Because VR-based tracking and optical motion capture differ in sampling characteristics and synchronization, this study prioritized spatial agreement using a phase-aligned 500-millisecond prepeak segment rather than attempting full-cycle temporal alignment from movement onset. Therefore, we did not perform statistical testing of time-course differences over the entire reach-return cycle. Future work should refine synchronization and evaluate agreement over the full movement cycle, including onset alignment and time-course differences.

These findings support the validity of VRactice’s design philosophy, which emphasizes not only post hoc feedback correction but also proactive feedforward cueing tailored to individual ability for shaping accurate movement trajectories [10,17,24,45].

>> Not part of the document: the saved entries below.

(** The header of a packet with [rc] blocks and a body of [words] words,
    whatever follows it in a compound packet. *)
Lemma parse_header_app rc pt words body rest :
  0 <= rc <= 31 -> 0 <= words < 65536 -> length body = (Z.to_nat words * 4)%nat ->
  parse_rtcp_header ((Z.lor 0x80 rc :: pt :: be_bytes 2 words) ++ body ++ rest) pt =
  Ok (Z.to_nat rc, body).
Proof.
  intros Hrc Hw Hb. unfold parse_rtcp_header.
  assert ((Z.shiftr (Z.lor 0x80 rc) 6 =? 2) && (Z.land (Z.lor 0x80 rc) 0x1f =? rc) = true)
    as [Hv Hr]%andb_true_iff by range_exhaust rc 0 32.
  apply Z.eqb_eq in Hr.
  rewrite (proj2 (Nat.leb_le 4 _)) by (cbn; rewrite length_app, length_be_bytes; lia).
  cbn [ensure mbind outcome_bind app]. rewrite idx_cons_S, !idx_cons_0.
  cbn [mbind outcome_bind]. rewrite Hv, Hr. cbn [ensure mbind outcome_bind].
  rewrite Z.eqb_refl. cbn [ensure mbind outcome_bind].
  read_be. cbn [mbind outcome_bind].
  rewrite (proj2 (Nat.leb_le _ _)) by (cbn; rewrite !length_app, length_be_bytes; lia).
  cbn [ensure mbind outcome_bind].
  rewrite slice_Ok by (cbn; rewrite !length_app, length_be_bytes; lia).
  cbn [mbind outcome_bind]. do 2 f_equal.
  change (?a :: ?b :: ?c ++ ?d) with ((a :: b :: c) ++ d).
  rewrite drop_app_length' by (cbn; rewrite length_be_bytes; done).
  apply take_app_length'. lia.
Qed.

(** ** No input panics *)

Lemma rb_from_bytes_no_panic data : no_panic (rb_from_bytes data).
Proof.
  unfold rb_from_bytes. apply no_panic_bind; [auto with outcome|].
  intros u Hl%ensure_Ok_inv%Nat.leb_le.
  repeat (apply no_panic_bind; [auto with outcome lia|]; intros ? _).
  auto with outcome.
Qed.

Lemma read_reports_no_panic n body off : no_panic (read_reports n body off).
Proof.
  revert off; induction n as [|n IH]; intros off; cbn [read_reports]; [auto with outcome|].
  apply no_panic_bind; [auto with outcome|]. intros u Hl%ensure_Ok_inv%Nat.leb_le.
  apply no_panic_bind; [apply slice_no_panic; lia|]. intros s _.
  apply no_panic_bind; [apply rb_from_bytes_no_panic|]. intros r _.
  apply no_panic_bind; [apply IH|]. intros. auto with outcome.
Qed.

Lemma parse_rtcp_header_no_panic data pt : no_panic (parse_rtcp_header data pt).
Proof.
  unfold parse_rtcp_header. apply no_panic_bind; [auto with outcome|].
  intros u Hl%ensure_Ok_inv%Nat.leb_le.
  repeat (apply no_panic_bind; [solve [auto with outcome lia]|]; intros ? ?).
  apply no_panic_bind; [|auto with outcome].
  rename select (ensure (_ <=? _)%nat _ = _) into Hx.
  apply slice_no_panic. apply ensure_Ok_inv, Nat.leb_le in Hx. lia.
Qed.

(** ** Round trips *)

Lemma report_count l :
  let rc := Z.min (Z.of_nat (length l)) 31 in
  0 <= rc <= 31 /\ Z.to_nat rc = length (take 31 l : list ReportBlock).
Proof. cbn. rewrite length_take. lia. Qed.

Lemma sr_parse s rest :
  sr_ok s -> sr_from_bytes (sr_to_bytes s ++ rest) = Ok (sr_wire s).
Proof.
  intros H. destruct H. unfold sr_to_bytes, sr_from_bytes.
  destruct (report_count (sr_reports s)) as [Hrc Hn]. cbv zeta in *.
  set (rc := Z.min _ 31) in *. clearbody rc.
  rewrite (wrap_small 16) by width.
  set (fields := be_bytes 4 (sr_ssrc s) ++ _).
  change (([?a; ?b] ++ be_bytes 2 ?w ++ fields) ++ rest)
    with (((a :: b :: be_bytes 2 w) ++ fields) ++ rest).
  assert (fields = (be_bytes 4 (sr_ssrc s) ++ be_bytes 4 (seconds (sr_ntp s)) ++
    be_bytes 4 (fraction (sr_ntp s)) ++ be_bytes 4 (sr_rtp_timestamp s) ++
    be_bytes 4 (sr_packet_count s) ++ be_bytes 4 (sr_octet_count s)) ++
    concat (map rb_write (take 31 (sr_reports s)))) as Hf.
  { unfold fields. by rewrite <- !app_assoc. }
  rewrite <- app_assoc, parse_header_app; [| done | width |].
  2: { rewrite Hf, !length_app, !length_be_bytes, length_rb_writes. width. }
  cbn [mbind outcome_bind].
  assert (length fields = (24 + 24 * length (take 31 (sr_reports s)))%nat) as Hlen.
  { rewrite Hf, !length_app, !length_be_bytes, length_rb_writes. lia. }
  rewrite (proj2 (Nat.leb_le 24 _)) by lia. cbn [ensure mbind outcome_bind].
  assert (read_reports (Z.to_nat rc) fields 24 = Ok (map rb_wire (take 31 (sr_reports s)))) as ->.
  { rewrite Hf, Hn. apply read_reports_writes. by apply Forall_take. }
  unfold fields. do 6 step_read. by destruct s as [? []].
Qed.

Lemma rr_parse s rest :
  rr_ok s -> rr_from_bytes (rr_to_bytes s ++ rest) = Ok (rr_wire s).
Proof.
  intros H. destruct H. unfold rr_to_bytes, rr_from_bytes.
  destruct (report_count (rr_reports s)) as [Hrc Hn]. cbv zeta in *.
  set (rc := Z.min _ 31) in *. clearbody rc.
  rewrite (wrap_small 16) by width.
  set (fields := be_bytes 4 (rr_ssrc s) ++ _).
  change (([?a; ?b] ++ be_bytes 2 ?w ++ fields) ++ rest)
    with (((a :: b :: be_bytes 2 w) ++ fields) ++ rest).
  assert (length fields = (4 + 24 * length (take 31 (rr_reports s)))%nat) as Hlen.
  { unfold fields. rewrite !length_app, length_be_bytes, length_rb_writes. lia. }
  rewrite <- app_assoc, parse_header_app; [| done | width | width].
  cbn [mbind outcome_bind].
  rewrite (proj2 (Nat.leb_le 4 _)) by lia. cbn [ensure mbind outcome_bind].
  assert (read_reports (Z.to_nat rc) fields 4 = Ok (map rb_wire (take 31 (rr_reports s)))) as ->.
  { rewrite Hn. apply read_reports_writes. by apply Forall_take. }
  unfold fields. step_read. done.
Qed.

Lemma read_reports_length n body off l :
  read_reports n body off = Ok l -> length l = n.
Proof.
  revert off l; induction n as [|n IH]; intros off l H; cbn [read_reports] in H.
  - by inv_outcome; subst.
  - inv_outcome; subst. cbn. f_equal. by eapply IH.
Qed.

Lemma parse_rtcp_header_count data pt rc body :
  parse_rtcp_header data pt = Ok (rc, body) ->
  rc = Z.to_nat (Z.land (nth 0 data 0) 0x1f).
Proof.
  unfold parse_rtcp_header. intros H. inv_outcome. simplify_eq.
  apply idx_inv in Heq0. by destruct data; simplify_eq/=.
Qed.

(** ** Properties *)

(** A sender report and a receiver report, serialized and followed by
    whatever else the compound packet holds, parse back to the report that was
    sent: every field, the first 31 report blocks, 24 bits of each cumulative
    loss. *)
Theorem rtcp_roundtrip s r rest :
  sr_ok s -> rr_ok r ->
  sr_from_bytes (sr_to_bytes s ++ rest) = Ok (sr_wire s) /\
  rr_from_bytes (rr_to_bytes r ++ rest) = Ok (rr_wire r) /\
  peek_packet_type (sr_to_bytes s ++ rest) = Some PT_SR /\
  peek_packet_type (rr_to_bytes r ++ rest) = Some PT_RR.
Proof.
  intros Hs Hr. split; [by apply sr_parse|]. split; [by apply rr_parse|].
  assert (forall rc, 0 <= rc <= 31 -> (Z.shiftr (Z.lor 0x80 rc) 6 =? 2) = true) as Hv.
  { intros rc Hrc. range_exhaust rc 0 32. }
  unfold sr_to_bytes, rr_to_bytes, peek_packet_type. cbn [app].
  by rewrite !Hv by apply report_count.
Qed.

Lemma rtcp_roundtrip_witness :
  let b := mkReport 7 255 0x1ffffff 70000 3 4 5 in
  let s := mkSR 1 (mkNtp 2 3) 4 5 6 (replicate 40 b) in
  let r := mkRR 9 [b; b] in
  sr_from_bytes (sr_to_bytes s ++ rr_to_bytes r) = Ok (sr_wire s) /\
  rr_from_bytes (rr_to_bytes r ++ [1]) = Ok (rr_wire r).
Proof.
  intros b s r.
  assert (rb_ok b) as Hb by (split; cbn; width).
  assert (sr_ok s) as Hs by (split; [cbn; width ..| by apply Forall_replicate]).
  assert (rr_ok r) as Hr by (split; [cbn; width | by repeat constructor]).
  split; [apply (rtcp_roundtrip s r _ Hs Hr) | apply (rtcp_roundtrip s r _ Hs Hr)].
Defined.

(** No buffer makes the RTCP parsers panic, and a report they accept has
    as many blocks as its header counts. *)
Theorem rtcp_parse_safe data :
  let rc := Z.to_nat (Z.land (nth 0 data 0) 0x1f) in
  match sr_from_bytes data with
  | Ok s => length (sr_reports s) = rc | Err _ => True | Panic => False
  end /\
  match rr_from_bytes data with
  | Ok r => length (rr_reports r) = rc | Err _ => True | Panic => False
  end.
Proof.
  cbv zeta. split.
  - assert (no_panic (sr_from_bytes data)) as Hn.
    { unfold sr_from_bytes. apply no_panic_bind; [apply parse_rtcp_header_no_panic|].
      intros [rc body] _. apply no_panic_bind; [auto with outcome|].
      intros u Hl%ensure_Ok_inv%Nat.leb_le.
      do 6 (apply no_panic_bind; [solve [auto with outcome lia]|]; intros ? _).
      apply no_panic_bind; [apply read_reports_no_panic | auto with outcome]. }
    destruct (sr_from_bytes data) as [s | |] eqn:Hs; try done.
    unfold sr_from_bytes in Hs. inv_outcome. destruct a as [rc body]. inv_outcome. subst s. cbn.
    apply parse_rtcp_header_count in Heq as <-. by eapply read_reports_length.
  - assert (no_panic (rr_from_bytes data)) as Hn.
    { unfold rr_from_bytes. apply no_panic_bind; [apply parse_rtcp_header_no_panic|].
      intros [rc body] _. apply no_panic_bind; [auto with outcome|].
      intros u Hl%ensure_Ok_inv%Nat.leb_le.
      apply no_panic_bind; [solve [auto with outcome lia]|]; intros ? _.
      apply no_panic_bind; [apply read_reports_no_panic | auto with outcome]. }
    destruct (rr_from_bytes data) as [r | |] eqn:Hr; try done.
    unfold rr_from_bytes in Hr. inv_outcome. destruct a as [rc body]. inv_outcome. subst r. cbn.
    apply parse_rtcp_header_count in Heq as <-. by eapply read_reports_length.
Qed.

Several limitations should be noted. First, the sample size was modest and limited to healthy adults, which restricts generalizability to patient populations and real-world clinical settings. Second, we evaluated agreement using a peak-aligned prepeak segment rather than the full reach-return cycle and therefore did not quantify differences across the entire movement time course from onset to return. We also did not conduct hypothesis testing of time-course differences over the entire movement cycle. Third, the reported validity evidence is specific to the present hardware configuration and experimental setup, and tracking accuracy may vary depending on task characteristics and setup [42-44]. Finally, this validation study did not evaluate clinical effectiveness or learning outcomes; subsequent studies should assess whether adaptive guide fading improves retention and functional performance in clinical populations.

In addition to VR, augmented reality has also been explored as a modality for delivering perceptual cues and promoting safer movement behaviors; therefore, future work should compare whether similar cue-based strategies can be implemented and validated across VR and augmented reality systems [46].

VRactice is an adaptive VR reaching-training system centered on feedforward cue presentation, while maintaining clinically reliable spatial accuracy in tracking movement. By integrating real-time, performance-contingent modulation of visual guidance, the system may enhance motor learning and contribute to improved rehabilitation outcomes. Future work should optimize clinical implementation and extend applicability to broader patient groups.

In summary, these findings provide formative validity evidence supporting the feasibility of VRactice for trajectory-based motion monitoring and guided reaching practice in rehabilitation-oriented settings.